Rays Option Top Prospect Carson Williams to Triple-A Durham for 2026 Season
Carson Williams hit .364 this spring but still heads to Durham; the Rays' No. 1 prospect gets more Triple-A reps after a .172 MLB debut in 2025.
Carson Williams hit .364 in spring training and it still wasn't enough to crack the Opening Day roster. The Tampa Bay Rays optioned their No. 1 prospect to the Durham Bulls on March 17, choosing to give the 28th overall pick from the 2021 draft more seasoning at Triple-A rather than hand him a roster spot out of camp.
The spring numbers were legitimately good: 8 hits in 22 at-bats, a .375 on-base percentage, and an .830 OPS. But the Rays are clearly weighing that against what happened when Williams got his first extended look at the big-league level. In 99 at-bats during the 2025 regular season, following a contract selection from Durham on August 21, he batted .172 with a .219 OBP and .573 OPS. Five home runs showed the power is real; the rest of the line showed he wasn't ready to stick.
The minor-league résumé is what keeps Williams at the center of every Rays prospect conversation. Before his 2025 MLB promotion, he was hitting .213/.318/.447 with 23 home runs and 22 stolen bases over 451 plate appearances at the minor-league level, according to Draysbay. That production made him only the fourth player in Durham Bulls history, and the first since 1998, to post a 20-20 season. He has now done it three consecutive years in the minors and fell one home run short of a fourth straight.
The concern is strikeouts. Williams was punching out at a 34.1 percent clip, a rate that is difficult to sustain against major-league pitching. That number almost certainly factored into the Rays' calculus when they made final roster decisions. His breakout 2024 campaign had Baseball America ranking him the 10th-best prospect in the game, and he has drawn consistent praise as a defender at shortstop with legitimate plus power. The strikeout rate is the one number that complicates an otherwise compelling profile.

Williams arrived in professional ball quickly. He debuted with the FCL Rays after being drafted, batting .282 with four doubles, a triple, and eight RBI in 11 games. Baseball America ranked him the Rays' No. 7 prospect after that first season.

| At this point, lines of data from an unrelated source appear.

(* ===== verification/SampleP2P.v ===== *)
(** * SampleP2P: a small concrete node, and the witnesses of the node's theorems *)

From S2P Require Import Prelude StdTime Json JsonNlohmann Crypto Transaction Block State Consensus Storage Blockchain SampleNode ChainInvariant Wallet Peer PeerScorer PeerManager Connections Effects Node NodeFacts NodeSafety.
#[local] Open Scope Z_scope.
Import ToyOpenSSL Nlohmann.

(** Clocks that tick once a second from 0, a system clock that stands still, and
    no randomness. *)
#[export] Instance sampleWorld : World := {|
  steady_clock := fun i => Z.of_nat i * 10 ^ 9;
  system_clock := fun _ => sampleNow;
  shuffle := fun _ l => l;
  uniform_int := fun _ lo _ => lo;
  random := fun i => Z.of_nat i;
  hash_order := fun s => elements s
|}.

Definition sampleIdentity : NodeIdentityRecord := mkIdentity "id" "pk" "sk" "10.0.0.9" 5000 100.

(** A node just constructed on the sample chain. *)
Definition sampleStart : Node := newNode (sampleNode None) ∅ [] 5000 0 defaultOptions sampleIdentity.

Definition socketFrom (ephemeral : Z) : PeerSocket := mkSocket true (Some ("10.0.0.1", ephemeral)) 0.

(** *** A banned peer comes back *)

(** A peer connects, announces its listening port, sends eight block messages
    that do not parse and is banned; it connects again and announces itself
    again; its next message is handled under the banned endpoint. *)
Definition announce (tag : string) : Message :=
  mkMessage NODE_ANNOUNCE (json_object [("publicIp", JString "10.0.0.1"); ("port", JUnsigned 7);
    ("nodeId", JString tag)]).
Definition badBlock (i : Z) : Message := mkMessage NEW_BLOCK (JUnsigned i).

Definition ban_history : list node_event :=
  [EvAccept (Some (socketFrom 40000)); EvMessage 0 (announce "a")]
  ++ map (fun i => EvMessage 0 (badBlock (Z.of_nat i))) (seq 0 8)
  ++ [EvHeartbeat; EvAccept (Some (socketFrom 40001)); EvMessage 1 (announce "b")].

Lemma ban_history_bans :
  isBanned (endpointOf 1 (after sampleStart ban_history)) (peerScorer_ (after sampleStart ban_history)) = true.
Proof. vm_compute. reflexivity. Qed.

(** *** A payment is relayed *)

Definition signedPayment : Transaction := Eval vm_compute in
  match signTx 0 sampleKey samplePayment with Ok tx => tx | Throw _ => emptyTx end.

(** The sender owns 100 coins. *)
Definition richChain : Blockchain :=
  set_state (mkState ∅ ∅ {[fromAddress signedPayment := 100]} ∅ ∅) (sampleNode None).

(** Three peers: the one that will send, a connected one and a closed one. *)
Definition sampleRelay : Node :=
  with_peers [0%nat; 1%nat; 2%nat]
    (with_peerObjs (<[0%nat := newPeer (socketFrom 1)]> (<[1%nat := newPeer (socketFrom 2)]> ∅))
      (with_blockchain richChain sampleStart)).

Lemma signedPayment_acceptable : acceptable sampleNow signedPayment richChain.
Proof. refine (bool_decide_unpack _ _). vm_compute. exact I. Qed.

Lemma sampleRelay_nodup : NoDup (peers_ sampleRelay).
Proof. change (NoDup [0%nat; 1%nat; 2%nat]). repeat constructor; set_solver. Qed.

Lemma sampleRelay_peers :
  peerObj 0 sampleRelay = newPeer (socketFrom 1) /\ peerObj 1 sampleRelay = newPeer (socketFrom 2).
Proof. vm_compute. split; reflexivity. Qed.

Lemma relay_exact_witness :
  exists s n',
    handleNewTransaction 0 "k" (mkMessage NEW_TRANSACTION (txToJson signedPayment)) sampleRelay
      = (n', Returns tt) /\
    mempool_ (blockchain_ n') = [signedPayment] /\
    peerObj 0 n' = newPeer (socketFrom 1) /\
    peerObj 1 n' = delivered s (newPeer (socketFrom 2)).
Proof.
  destruct (serialize (mkMessage NEW_TRANSACTION (txToJson signedPayment))) as [s|e] eqn:E.
  - exists s. destruct (relay_exact 0 "k" (txToJson signedPayment) signedPayment s sampleRelay)
      as (n' & H1 & H2 & _ & _ & Hq & _).
    + split; reflexivity.
    + exact sampleRelay_nodup.
    + vm_compute. reflexivity.
    + exact E.
    + apply not_elem_of_empty.
    + apply Nat.ltb_lt. reflexivity.
    + exact signedPayment_acceptable.
    + exists n'. split; [exact H1|]. split; [exact H2|]. split.
      * rewrite (Hq 0%nat), bool_decide_eq_false_2 by naive_solver. apply sampleRelay_peers.
      * rewrite (Hq 1%nat), bool_decide_eq_true_2; [by rewrite (proj2 sampleRelay_peers)|].
        split; [|split; [discriminate|vm_compute; reflexivity]].
        apply list_elem_of_further, list_elem_of_here.
  - vm_compute in E. discriminate.
Defined.

(** ** Witnesses of the other theorems *)

Definition lastPing : node_event := EvMessage 1 (mkMessage PING (JObject [])).

(** The node of [ban_history] blocks on the next message of the peer. *)
Lemma deadlock_exact_witness :
  (run_event lastPing (after sampleStart ban_history)).2 = Deadlocks.
Proof.
  refine (proj2 (proj1 (deadlock_exact (after sampleStart ban_history) lastPing _)) _).
  - split; vm_compute; reflexivity.
  - exact ban_history_bans.
Defined.

Lemma node_ledger_refines_witness : chain_inv (blockchain_ (after sampleStart ban_history)).
Proof.
  refine (proj1 (proj2 (node_ledger_refines sampleStart ban_history _))).
  destruct (sampleNode_inv None). constructor; assumption.
Defined.

Lemma ledger_messages_only_witness : same_ledger sampleStart (run_event lastPing sampleStart).1.
Proof. apply (ledger_messages_only sampleStart lastPing). reflexivity. Defined.

(** A block message with the hash of [sampleNext] and index 0. *)
Definition forgedBlock : Block := mkBlock 0 "" "" [] "" 0 0 (hash sampleNext).

(** A heartbeat later. *)
Lemma forged_block_suppresses_witness :
  let n1 := (handleNewBlock 0 "k" (mkMessage NEW_BLOCK (blockToJson forgedBlock)) sampleRelay).1 in
  let n2 := after n1 [EvHeartbeat] in
  handleNewBlock 1 "l" (mkMessage NEW_BLOCK (blockToJson sampleNext)) n2 = (n2, Returns tt).
Proof.
  refine (proj2 (proj2 (forged_block_suppresses sampleRelay 0 "k" (blockToJson forgedBlock) forgedBlock _ _ _ _))
    [EvHeartbeat] 1%nat "l" (blockToJson sampleNext) sampleNext _ _ _).
  - vm_compute. reflexivity.
  - apply Z.ltb_lt. reflexivity.
  - apply Nat.ltb_lt. reflexivity.
  - reflexivity.
  - right. apply Nat.ltb_lt. vm_compute. reflexivity.
  - vm_compute. reflexivity.
  - reflexivity.
Defined.

(** The node before the last of the eight malformed blocks: one penalty is left. *)
Definition nearly_banned : Node := after sampleStart (take 9 ban_history).

Lemma ban_enforced_witness :
  isBanned "10.0.0.1:7"
    (peerScorer_ (penalizePeerByEndpoint "10.0.0.1:7" PENALTY_INVALID_BLOCK nearly_banned).1) = true.
Proof.
  refine (proj1 (proj2 (ban_enforced nearly_banned "10.0.0.1:7" PENALTY_INVALID_BLOCK _ _))).
  - vm_compute. reflexivity.
  - vm_compute. reflexivity.
Defined.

By 2022 with the Charleston RiverDogs, he earned a Carolina League Post-Season All-Star nod and a Rawlings MiLB Gold Glove, accelerating through the system on a path that eventually led to Durham and then, briefly, Tampa.
The path runs back through Durham now. Williams debuted in 2025 with jersey No. 7, a number change that was made official on September 9. He returns to the Bulls with a clear ceiling and a clear area of work: cut the strikeouts enough that the power-speed combination he has already demonstrated three times over in the minors finally translates at the highest level.